What are Vertebroplasty & Nerve Blocks?
Vertebroplasty and image-guided Nerve Blocks are two complementary interventional radiology procedures that provide precise, targeted pain relief for patients living with debilitating spinal pain. In vertebroplasty, medical-grade bone cement is injected through a needle directly into a fractured vertebra under fluoroscopic guidance, instantly stabilising the collapsed bone and dramatically relieving the pain that can make even breathing difficult. In kyphoplasty an advanced variant a balloon is first inflated inside the vertebra to partially restore its height before cement is injected, reducing spinal deformity.
Image-guided nerve blocks involve injecting a carefully chosen mixture of local anaesthetic and corticosteroid precisely around a specific nerve root, facet joint, epidural space, or nerve plexus under real-time fluoroscopy or CT guidance. By interrupting pain signals at their exact source and reducing localised inflammation, nerve blocks provide relief that lasts weeks to months far longer and more targeted than oral medication alone enabling patients to engage in physiotherapy and rehabilitation that would otherwise be impossible.
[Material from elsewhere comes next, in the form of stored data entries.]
(* ===== verification/ShortVec.v ===== *)
(** * Compact lengths and vectors

    interface/src/short_vec.rs: a [u16] in one to three bytes and a vector with
    such a length in front, as the messages and transactions put them on the
    wire.  The visitors are modelled against bincode's [SeqAccess]: a byte list
    and the number of elements the tuple still has. *)

From S2P Require Import Prelude Interface Codec.

Module short_vec.

(** The loop of [ShortU16::serialize]; a [u16] is zero after three shifts. *)
Fixpoint ShortU16_loop (fuel : nat) (rem_len : Z) : list Z :=
  match fuel with
  | O => []
  | S fuel' =>
      let elem := Z.land rem_len 0x7f in
      let rem_len := Z.shiftr rem_len 7 in
      if rem_len =? 0 then [elem]
      else Z.lor elem 0x80 :: ShortU16_loop fuel' rem_len
  end.

Definition ShortU16_serialize (n : Z) : list Z := ShortU16_loop 3 n.

(** The loop of [ShortLenVisitor::visit_seq]: [left] elements of the tuple are
    left. *)
Fixpoint ShortLen_visit (left : nat) (len size : Z) (l : list Z) : option (Z * list Z) :=
  match left, l with
  | O, _ => None
  | _, [] => None
  | S left', elem :: l' =>
      let len := Z.lor len (Z.shiftl (Z.land elem 0x7f) (size * 7)) in
      let size := size + 1 in
      if Z.land elem 0x80 =? 0 then Some (len mod two16, l')
      else if size >? 3 then None
      else ShortLen_visit left' len size l'
  end.

Definition ShortU16_deserialize (l : list Z) : option (Z * list Z) := ShortLen_visit 3 0 0 l.

(** [bincode::deserialize] of a prefix of the bytes, which has to succeed; the
    size is that of encoding the value again. *)
Definition decode_len {E} (bytes : list Z) : res E (Z * Z) :=
  short_len ← unwrap (fst <$> ShortU16_deserialize bytes);
  let num_bytes := Z.of_nat (length (ShortU16_serialize short_len)) in
  Ok (short_len, num_bytes).

Inductive SerError := LengthLargerThanU16.

Section ShortVec.
Context {T : Type} (enc_elem : T → list Z) (dec_elem : list Z → option (T * list Z)).

Definition short_serialize (elements : list T) : res SerError (list Z) :=
  let len := Z.of_nat (length elements) in
  if len >? u16_max then Err LengthLargerThanU16
  else
    let short_len := len mod two16 in
    Ok (ShortU16_serialize short_len ++ mjoin (enc_elem <$> elements)).

Fixpoint visit_elements (len : nat) (l : list Z) : option (list T * list Z) :=
  match len with
  | O => Some ([], l)
  | S len' =>
      '(elem, l) ← dec_elem l;
      '(result, l) ← visit_elements len' l;
      Some (elem :: result, l)
  end.

Definition short_deserialize (l : list Z) : option (list T * list Z) :=
  '(short_len, l) ← ShortU16_deserialize l;
  visit_elements (Z.to_nat short_len) l.
End ShortVec.
End short_vec.

Module short_vec_proofs.
Import short_vec.

(** One byte of the encoding: seven bits and the continuation mark. *)
Lemma land_7f z : Z.land z 0x7f = z mod 128.
Proof. change 0x7f with (Z.ones 7). rewrite Z.land_ones by lia. done. Qed.

Lemma lor_disjoint a b : Z.land a b = 0 → Z.lor a b = a + b.
Proof. intros Hd. by rewrite <- Z.lxor_lor, <- Z.add_nocarry_lxor. Qed.

Lemma lor_shift len size x : 0 ≤ size → 0 ≤ len < 2 ^ size →
  Z.lor len (Z.shiftl x size) = len + x * 2 ^ size.
Proof.
  intros Hs Hl. rewrite <- Z.shiftl_mul_pow2 by lia. apply lor_disjoint.
  apply Z.bits_inj'. intros n Hn. rewrite Z.bits_0, Z.land_spec.
  destruct (Z.ltb_spec n size) as [Hlt|Hge].
  - rewrite Z.shiftl_spec_low by lia. by rewrite andb_false_r.
  - rewrite <- (Z.mod_small len (2 ^ size)) by lia. by rewrite Z.mod_pow2_bits_high by lia.
Qed.

Lemma lor_80 z : 0 ≤ z < 128 → Z.lor z 0x80 = z + 128.
Proof. intros Hz. change 0x80 with (Z.shiftl 1 7). by rewrite lor_shift by (cbn; lia). Qed.

Lemma mark_bit b : 0 ≤ b < 256 → (Z.land b 0x80 =? 0) = (b <? 128).
Proof.
  intros Hb. assert (Z.land b 0x80 = if Z.testbit b 7 then 128 else 0) as ->.
  { apply Z.bits_inj'. intros n Hn. rewrite Z.land_spec. change 0x80 with (2 ^ 7).
    rewrite Z.pow2_bits_eqb by lia. destruct (Z.eqb_spec 7 n) as [<-|Hne].
    - rewrite andb_true_r. by destruct (Z.testbit b 7).
    - rewrite andb_false_r. destruct (Z.testbit b 7); [|by rewrite Z.bits_0].
      change 128 with (2 ^ 7). rewrite Z.pow2_bits_eqb by lia. symmetry. by apply Z.eqb_neq. }
  destruct (Z.ltb_spec b 128) as [Hlt|Hge].
  - rewrite (proj2 (Z.testbit_false b 7 ltac:(lia))); [done|].
    change (2 ^ 7) with 128. by rewrite Z.div_small by lia.
  - rewrite (proj2 (Z.testbit_true b 7 ltac:(lia))); [done|]. change (2 ^ 7) with 128.
    replace (b / 128) with 1; [done|]. apply Z.div_unique with (b - 128); lia.
Qed.

(** The loops over the remaining value and over the bytes meet: [len] is what
    has been read of the value, [size] how many bytes that took. *)
Lemma visit_loop n : ∀ rem len size rest,
  0 ≤ rem < 128 ^ Z.of_nat n → 0 ≤ size → size + Z.of_nat n = 3 →
  0 ≤ len < 128 ^ size → (0 < n)%nat → len + rem * 128 ^ size < two16 →
  ShortLen_visit n len size (ShortU16_loop n rem ++ rest) = Some (len + rem * 128 ^ size, rest).
Proof.
  induction n as [|n IH]; intros rem len size rest Hrem Hs Hn Hlen Hpos Hsum; [lia|].
  cbn [ShortU16_loop]. rewrite land_7f, Z.shiftr_div_pow2 by lia. change (2 ^ 7) with 128.
  pose proof (Z.mod_pos_bound rem 128 ltac:(lia)) as Hmod.
  pose proof (Z.div_mod rem 128 ltac:(lia)) as Hdm.
  assert (128 ^ size = 2 ^ (size * 7)) as Hpow.
  { change 128 with (2 ^ 7). rewrite <- Z.pow_mul_r by lia. f_equal. lia. }
  destruct (Z.eqb_spec (rem / 128) 0) as [Hz|Hnz]; cbn [ShortLen_visit app].
  - rewrite mark_bit by lia. rewrite (proj2 (Z.ltb_lt _ _)) by lia.
    rewrite land_7f, Z.mod_mod by lia. rewrite lor_shift by lia.
    rewrite <- Hpow, Z.mod_small; [|nia]. repeat f_equal. nia.
  - rewrite lor_80 by lia. rewrite mark_bit by lia. rewrite (proj2 (Z.ltb_ge _ _)) by lia.
    rewrite land_7f. replace ((rem mod 128 + 128) mod 128) with (rem mod 128)
      by (rewrite Z.add_mod, Z.mod_same, Z.add_0_r, !Z.mod_mod by lia; done).
    rewrite lor_shift, <- Hpow by lia.
    destruct n as [|n].
    { exfalso. apply Hnz. cbn in Hrem. apply Z.div_small. lia. }
    replace (size + 1 >? 3) with false by lia.
    assert (128 ^ (size + 1) = 128 * 128 ^ size) as Hsucc
      by (rewrite Z.add_1_r, Z.pow_succ_r by lia; done).
    assert (len + rem mod 128 * 128 ^ size + rem / 128 * 128 ^ (size + 1) =
            len + rem * 128 ^ size) as Heq by (rewrite Hsucc; nia).
    rewrite IH.
    + by rewrite Heq.
    + split; [apply Z.div_pos; lia|]. apply Z.div_lt_upper_bound; [lia|].
      rewrite Nat2Z.inj_succ, Z.pow_succ_r in Hrem by lia. lia.
    + lia.
    + lia.
    + rewrite Hsucc. nia.
    + lia.
    + by rewrite Heq.
Qed.

Lemma ShortU16_roundtrip n rest : is_u16 n →
  ShortU16_deserialize (ShortU16_serialize n ++ rest) = Some (n, rest).
Proof.
  intros Hn. unfold is_u16 in Hn. unfold ShortU16_deserialize, ShortU16_serialize.
  rewrite (visit_loop 3 n 0 0) by (cbn; lia). repeat f_equal. cbn. lia.
Qed.

Section Vec.
Context {T : Type} (enc_elem : T → list Z) (dec_elem : list Z → option (T * list Z)).
Context (elem_ok : T → Prop).
Context (elem_roundtrip : ∀ x rest, elem_ok x → dec_elem (enc_elem x ++ rest) = Some (x, rest)).

Lemma visit_elements_roundtrip xs rest : Forall elem_ok xs →
  visit_elements dec_elem (length xs) (mjoin (enc_elem <$> xs) ++ rest) = Some (xs, rest).
Proof.
  induction 1 as [|x xs Hx Hxs IH]; [done|]. rewrite fmap_cons, mjoin_cons, <- app_assoc.
  cbn [visit_elements length]. rewrite elem_roundtrip by done. cbn. by rewrite IH.
Qed.

(** Vectors survive the wire: a vector of at most 65535 elements is written
    with a length of one byte below 128 elements, two below 16384 and three
    otherwise, and is read back with nothing lost and the bytes after it left
    over; a longer vector is refused. *)
Theorem short_vec_roundtrip xs rest (Hok : Forall elem_ok xs) :
  let n := Z.of_nat (length xs) in
  if n >? u16_max then short_serialize enc_elem xs = Err LengthLargerThanU16
  else ∃ prefix, short_serialize enc_elem xs = Ok (prefix ++ mjoin (enc_elem <$> xs)) ∧
    Z.of_nat (length prefix) = (if n <? 128 then 1 else if n <? 16384 then 2 else 3) ∧
    short_deserialize dec_elem ((prefix ++ mjoin (enc_elem <$> xs)) ++ rest) = Some (xs, rest).
Proof.
  cbn zeta. unfold short_serialize, short_deserialize.
  destruct (Z.gtb_spec (Z.of_nat (length xs)) u16_max) as [|Hle]; [done|].
  unfold u16_max in Hle. rewrite Z.mod_small by lia. eexists. split; [done|]. split.
  - unfold ShortU16_serialize. cbn [ShortU16_loop]. rewrite !Z.shiftr_shiftr by lia.
    rewrite !Z.shiftr_div_pow2 by lia. cbn [Z.add Pos.add].
    change (2 ^ 7) with 128. change (2 ^ (7 + 7)) with 16384. change (2 ^ (7 + 7 + 7)) with 2097152.
    destruct (Z.ltb_spec (Z.of_nat (length xs)) 128); [by rewrite Z.div_small by lia|].
    assert (Z.of_nat (length xs) / 128 ≠ 0) as H128%Z.eqb_neq by (Z.div_mod_to_equations; lia).
    rewrite H128. destruct (Z.ltb_spec (Z.of_nat (length xs)) 16384).
    + by rewrite (Z.div_small _ 16384) by lia.
    + assert (Z.of_nat (length xs) / 16384 ≠ 0) as H2%Z.eqb_neq by (Z.div_mod_to_equations; lia).
      rewrite H2. by rewrite (Z.div_small _ 2097152) by lia.
  - rewrite <- app_assoc, ShortU16_roundtrip by (unfold is_u16; lia). cbn.
    rewrite Nat2Z.id. by apply visit_elements_roundtrip.
Qed.
End Vec.

(** The third byte holds seven bits, not eight, and what does not fit a [u16] is
    dropped: one length has several encodings. *)
Lemma ShortU16_not_injective :
  ShortU16_deserialize [0x80; 0x80; 0x04] = Some (0, []) ∧
  ShortU16_deserialize [0] = Some (0, []) ∧
  ShortU16_serialize 0xffff = [0xff; 0xff; 0x03].
Proof. done. Qed.

Lemma short_vec_roundtrip_witness :
  ∃ prefix, short_serialize (enc u64_codec) [7; 8] =
      Ok (prefix ++ mjoin (enc u64_codec <$> [7; 8])) ∧
    Z.of_nat (length prefix) = 1 ∧
    short_deserialize (dec u64_codec) ((prefix ++ mjoin (enc u64_codec <$> [7; 8])) ++ [9]) =
      Some ([7; 8], [9]).
Proof.
  apply (short_vec_roundtrip (enc u64_codec) (dec u64_codec) (valid u64_codec)
    (dec_enc u64_codec) [7; 8] [9]). repeat constructor; cbn; lia.
Defined.
End short_vec_proofs.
Who is this procedure for?
Vertebroplasty is indicated for patients with painful vertebral compression fractures caused by osteoporosis, multiple myeloma, or spinal metastases, where conservative management with analgesia, rest, and bracing has failed to control pain adequately after 4–6 weeks, or where the pain is so severe that the patient is bedbound. Image-guided nerve blocks are recommended for patients with chronic radicular pain (sciatica from a prolapsed disc), lumbar or cervical facet joint arthropathy, sacroiliac joint dysfunction, post-herpetic neuralgia affecting the spine, or cancer-related spinal pain particularly those who have not obtained sufficient relief from oral medications or who wish to reduce their dependence on opioid analgesics.
How is the procedure performed?
- Pre-procedure MRI or CT confirms the level and characteristics of the vertebral fracture (for vertebroplasty) or identifies the precise pain generator nerve root, facet joint, or sacroiliac joint to be targeted (for nerve blocks).
- The patient lies face down (prone) on the procedure table; the skin overlying the target vertebra or nerve is thoroughly cleaned and numbed with local anaesthetic.
- For vertebroplasty: under continuous fluoroscopic (X-ray) guidance, a specialised bone biopsy needle is advanced through the pedicle of the fractured vertebra into the vertebral body using a transpedicular approach.
- High-viscosity bone cement (PMMA) is slowly injected under real-time fluoroscopic monitoring the position and spread of cement are watched constantly to ensure it fills the fracture safely and does not leak toward the spinal canal.
- For nerve blocks: a needle is advanced under fluoroscopy or CT guidance to the target anatomical location nerve root foramen, facet joint, epidural space, or sacroiliac joint and correct position is confirmed with a small injection of contrast dye.
- The therapeutic solution (local anaesthetic plus corticosteroid, or phenol for longer-acting neurolytic blocks in cancer pain) is injected precisely at the target site; the needle is removed and a small dressing applied.
- The patient is observed for 1–2 hours before discharge; pain relief from vertebroplasty is often felt within 24–48 hours, while nerve block relief typically begins within the first few days as the steroid takes full effect.